--- Your objective ---
What you need to produce from the material below is an exact transcription of the lines from the one with "Definition with_content_type (ct" through the one with "A method runs", both included, and no other line.

--- Supplied data ---
══════════

(** * minimal-python-app: a shallow embedding of the web application

    The repository is three Python modules:
    - [k8s_utils.py]: the class [K8sClient] and the helper [get_env_var];
    - [webtest.py]: the class [WebTest], six Bottle routes and their handlers;
    - [main.py]: the entry point [main].

    Python code runs against a mutable process: the environment
    [os.environ], the file system, the Kubernetes API, the logging
    handlers.  The embedding threads a [world] through every function.  The
    world holds the environment, the answers of the outside (file system,
    libraries, cluster) and a trace of everything the code did to the
    outside.  Exceptions are explicit: a computation returns [Ok v] or
    [Raise r].

    A Python [str] is the [string] of its UTF-8 bytes.  Equality of two
    [str] is equality of their bytes, and an ASCII text occurs in a [str]
    exactly when its bytes occur in the bytes of the [str]. *)

From Stdlib Require Import ZArith String Ascii List Lia.
From stdpp Require Import base option gmap strings list fin_maps.

Open Scope string_scope.
Local Set Warnings "-register-all".

(** ** Python values that end up in a response body *)

(** The handlers return [dict]s whose values are strings, booleans, [None]
    or nested dicts.  Keys are strings. *)
Inductive value : Type :=
  | VNone
  | VBool (b : bool)
  | VStr (s : string)
  | VDict (d : gmap string value).

(** A dict literal [{k1: v1, ..., kn: vn}]: keys are stored left to right,
    a later duplicate overwrites an earlier one. *)
Definition dict_of (kvs : list (string * value)) : gmap string value :=
  fold_left (fun d kv => <[kv.1 := kv.2]> d) kvs ∅.

Arguments dict_of : simpl never.

(** [d.update(other)]: every key of [other] is written into [d]. *)
Definition dict_update (d other : gmap string value) : gmap string value :=
  other ∪ d.

(** ** Exceptions *)

(** The exception classes the three modules distinguish or produce.  All of
    them derive from [Exception]; [ModuleNotFoundError] derives from
    [ImportError]. *)
Inductive exc_class : Type :=
  | ImportError
  | ModuleNotFoundError
  | ValueError
  | AttributeError
  | OtherException (name : string).

(** An instance of [Exception]; [exc_msg] is [str(e)]. *)
Record exception : Type := mkException {
  exc_type : exc_class;
  exc_msg : string
}.

(** What can unwind the stack: an [Exception], or the [SystemExit] that
    [sys.exit(code)] raises.  [SystemExit] derives from [BaseException]
    only, so [except Exception] does not catch it. *)
Inductive raised : Type :=
  | RException (e : exception)
  | RSystemExit (code : Z).

Inductive result (A : Type) : Type :=
  | Ok (a : A)
  | Raise (r : raised).
Arguments Ok {A} a.
Arguments Raise {A} r.

(** [isinstance(e, ImportError)] *)
Definition is_ImportError (e : exception) : bool :=
  match exc_type e with
  | ImportError | ModuleNotFoundError => true
  | _ => false
  end.

(** ** The outside of the process *)

(** The Kubernetes client's models, as far as the code reads them.  Every
    attribute of these models may be [None]. *)
Record datetime : Type := mkDatetime {
  year : Z; month : Z; day : Z; hour : Z; minute : Z; second : Z
}.

Record V1ObjectMeta : Type := mkMeta {
  meta_name : option string;
  meta_namespace : option string;
  creation_timestamp : option datetime
}.

Record V1PodSpec : Type := mkSpec { node_name : option string }.
Record V1PodStatus : Type := mkStatus { pod_ip : option string }.

Record V1Pod : Type := mkPod {
  metadata : option V1ObjectMeta;
  spec : option V1PodSpec;
  status : option V1PodStatus
}.

Record VersionInfo : Type := mkVersionInfo {
  git_version : string;
  platform : string;
  go_version : string
}.

(** The handle [client.CoreV1Api()] returns. *)
Inductive CoreV1Api : Type := CoreV1Api_handle.

(** A call into a library returns or raises an [Exception]. *)
Inductive answer (A : Type) : Type :=
  | Returns (a : A)
  | Fails (e : exception).
Arguments Returns {A} a.
Arguments Fails {A} e.

(** How the file system, the interpreter, the libraries and the cluster
    answer.  Nothing of this is code of the repository, every function of
    the embedding takes it as given. *)
Record outside : Type := mkOutside {
  (* os.path.exists *)
  path_exists : string -> bool;
  (* kubernetes.config *)
  load_incluster_config : answer unit;
  load_kube_config : answer unit;
  (* kubernetes.client *)
  new_CoreV1Api : answer CoreV1Api;
  read_namespaced_pod : string -> string -> answer V1Pod;
  version_get_code : answer VersionInfo;
  (* import bottle / import kubernetes, answering with __version__ *)
  import_bottle : answer string;
  import_kubernetes : answer string;
  (* sys.version, platform.platform(), platform.python_implementation() *)
  sys_version : string;
  platform_platform : string;
  python_implementation : string;
  (* the builtin int() on a str: the integer, or the ValueError it raises
     when the text is no integer literal *)
  int_of_str : string -> answer Z;
  (* the builtin str.lower(), on every letter Unicode knows a lower case
     for, ASCII or not *)
  lower : string -> string;
  (* datetime.strftime *)
  strftime : datetime -> string -> string;
  (* Bottle.run(host, port): returns when the server stops, or raises *)
  bottle_run : string -> Z -> answer unit
}.

Inductive level : Type := INFO | WARNING | ERROR.

(** A log record's message.  Messages made of text only are kept as text,
    the others keep the interpolated values. *)
Inductive log_msg : Type :=
  | Msg (text : string)
  | MsgEnvVars (env_vars : gmap string string)
  | MsgStartingOn (app_name environment host : string) (port : Z)
  | MsgListening (host : string) (port : Z)
  | MsgRunningInK8s (flag : bool).

(** Everything the code does to the outside, and every attribute it
    assigns, in the order it happens. *)
Inductive event : Type :=
  | EnvGet (name : string)                       (* os.environ.get(name, _) *)
  | EnvItems                                     (* os.environ.items() *)
  | PathExists (path : string)
  | LoadInclusterConfig
  | LoadKubeConfig
  | NewCoreV1Api
  | ReadNamespacedPod (name namespace : string)  (* a request to the cluster *)
  | VersionGetCode                               (* a request to the cluster *)
  | Import (module : string)
  | BottleRun (host : string) (port : Z)
  | SetAttr (class attr : string)                (* self.attr = ... *)
  | Log (logger : string) (lvl : level) (msg : log_msg).

(** The process as the code sees it.  [response_content_type] is the
    [content_type] of Bottle's [response] object. *)
Record world : Type := mkWorld {
  environ : gmap string string;
  out : outside;
  trace : list event;
  response_content_type : string
}.

Definition emit (e : event) (w : world) : world :=
  {| environ := environ w; out := out w;
     trace := trace w ++ [e];
     response_content_type := response_content_type w |}.

Definition with_content_type (ct : string) (w : world) : world :=
  {| environ := environ w; out := out w;
     trace := trace w;
     response_content_type := ct |}.

(** ** Computations

    A method runs on its object [self : S] and on the world.  It returns a
    value or raises, and leaves an object and a world behind in both
    cases. *)
Definition M (S A : Type) : Type := S -> world -> result A * S * world.

Definition ret {S A} (a : A) : M S A := fun s w => (Ok a, s, w).

Definition bind {S A B} (m : M S A) (k : A -> M S B) : M S B :=
  fun s w =>
    match m s w with
    | (Ok a, s1, w1) => k a s1 w1
    | (Raise r, s1, w1) => (Raise r, s1, w1)
    end.

(** stdpp's notations [x ← m; k] and [m;; k] for [bind]. *)
#[global] Instance M_ret {S} : MRet (M S) := fun A => @ret S A.
#[global] Instance M_bind {S} : MBind (M S) := fun A B k m => @bind S A B m k.

Definition raise {S A} (r : raised) : M S A := fun s w => (Raise r, s, w).

(** [try: body  except Exception as e: handler(e)] *)
Definition try_except {S A} (body : M S A) (handler : exception -> M S A) : M S A :=
  fun s w =>
    match body s w with
    | (Raise (RException e), s1, w1) => handler e s1 w1
    | other => other
    end.

(** [try: body  except ImportError as e: handler(e)] *)
Definition try_except_ImportError {S A} (body : M S A) (handler : exception -> M S A)
  : M S A :=
  fun s w =>
    match body s w with
    | (Raise (RException e), s1, w1) =>
        if is_ImportError e then handler e s1 w1 else (Raise (RException e), s1, w1)
    | other => other
    end.

Definition do_event {S} (e : event) : M S unit := fun s w => (Ok tt, s, emit e w).

Definition ask {S A} (f : world -> A) : M S A := fun s w => (Ok (f w), s, w).

(** A call into a library: the event, then the outside's answer. *)
Definition call {S A} (e : event) (f : outside -> answer A) : M S A :=
  fun s w =>
    match f (out w) with
    | Returns a => (Ok a, s, emit e w)
    | Fails x => (Raise (RException x), s, emit e w)
    end.

(** [self.attr]: an attribute that was never assigned raises
    [AttributeError]. *)
Definition getattr {S A} (class attr : string) (proj : S -> option A) : M S A :=
  fun s w =>
    match proj s with
    | Some a => (Ok a, s, w)
    | None =>
        (Raise (RException (mkException AttributeError
           ("'" +:+ class +:+ "' object has no attribute '" +:+ attr +:+ "'"))), s, w)
    end.

(** [self.attr = v] *)
Definition setattr {S} (class attr : string) (upd : S -> S) : M S unit :=
  fun s w => (Ok tt, upd s, emit (SetAttr class attr) w).

(** [self.field.method()]: run a method of the object stored in an
    attribute, and store the object it leaves behind. *)
Definition on_attr {S T A} (class attr : string)
    (proj : S -> option T) (upd : T -> S -> S) (m : M T A) : M S A :=
  fun s w =>
    match proj s with
    | Some t =>
        match m t w with
        | (r, t1, w1) => (r, upd t1 s, w1)
        end
    | None =>
        (Raise (RException (mkException AttributeError
           ("'" +:+ class +:+ "' object has no attribute '" +:+ attr +:+ "'"))), s, w)
    end.

(** [Class(args)]: run [__init__] on a fresh object without attributes and
    return the object. *)
Definition construct {S T} (fresh : T) (init : M T unit) : M S T :=
  fun s w =>
    match init fresh w with
    | (Ok _, t, w1) => (Ok t, s, w1)
    | (Raise r, _, w1) => (Raise r, s, w1)
    end.

(** [sys.exit(code)] *)
Definition sys_exit {S A} (code : Z) : M S A := raise (RSystemExit code).

(** [logger.info], [logger.warning], [logger.error] of the module's
    logger. *)
Definition logger_info {S} (logger : string) (m : log_msg) : M S unit :=
  do_event (Log logger INFO m).
Definition logger_warning {S} (logger : string) (m : log_msg) : M S unit :=
  do_event (Log logger WARNING m).
Definition logger_error {S} (logger : string) (m : log_msg) : M S unit :=
  do_event (Log logger ERROR m).

(** A question to the outside that cannot raise, such as
    [os.path.exists]. *)
Definition query {S A} (e : event) (f : outside -> A) : M S A :=
  fun s w => (Ok (f (out w)), s, emit e w).

(** [x.attr] on a value that may be [None]. *)
Definition attr_of {S A B} (o : option A) (attr : string) (proj : A -> B) : M S B :=
  match o with
  | Some a => mret (proj a)
  | None =>
      raise (RException (mkException AttributeError
        ("'NoneType' object has no attribute '" +:+ attr +:+ "'")))
  end.

(** [obj.method()] on a local object: the result and the object after the
    call. *)
Definition invoke {S T A} (obj : T) (m : M T A) : M S (A * T) :=
  fun s w =>
    match m obj w with
    | (Ok a, t, w1) => (Ok (a, t), s, w1)
    | (Raise r, _, w1) => (Raise r, s, w1)
    end.

(** ** Strings *)

(** [str.lower] restricted to ASCII: the letters A to Z move to a to z,
    every other byte stays.  It is the [lower] of the concrete worlds
    below and agrees with Python on ASCII text; the code itself takes
    [lower] from the outside, since Python lowers letters outside ASCII
    too. *)
Definition ascii_lower (c : ascii) : ascii :=
  let n := nat_of_ascii c in
  if (65 <=? n)%nat && (n <=? 90)%nat then ascii_of_nat (n + 32) else c.

Fixpoint str_lower (s : string) : string :=
  match s with
  | EmptyString => EmptyString
  | String c r => String (ascii_lower c) (str_lower r)
  end.

(** [needle in hay] on two [str]: [needle] occurs in [hay] as a contiguous
    run. *)
Fixpoint str_in (needle hay : string) : bool :=
  String.prefix needle hay ||
  match hay with
  | EmptyString => false
  | String _ rest => str_in needle rest
  end.

(** ** k8s_utils.py *)

(** The type of [os.environ.get(name, default)] is [str] or the type of
    [default].  [of_str] carries a [str] into that type: the identity for a
    [str] default, the left injection for the [int] default of [PORT]. *)
Class StrOr (D : Type) : Type := of_str : string -> D.
#[global] Instance StrOr_str : StrOr string := fun s => s.
#[global] Instance StrOr_int : StrOr (string + Z) := inl.

(** [os.environ.get(name, default)] *)
Definition os_environ_get {S D} `{StrOr D} (name : string) (default : D) : M S D :=
  do_event (EnvGet name);;
  v ← ask (fun w => environ w !! name);
  mret (from_option of_str default v).

(** [get_env_var(name, default)], k8s_utils.py line 86 *)
Definition get_env_var {S D} `{StrOr D} (name : string) (default : D) : M S D :=
  os_environ_get name default.

(** A value of a model that may be [None], as a value of a dict. *)
Definition VOptStr (o : option string) : value := from_option VStr VNone o.

Module K8sClient.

══════════

--- Result for this task ---
Definition with_content_type (ct : string) (w : world) : world :=
  {| environ := environ w; out := out w;
     trace := trace w;
     response_content_type := ct |}.

(** ** Computations

    A method runs on its object [self : S] and on the world.  It returns a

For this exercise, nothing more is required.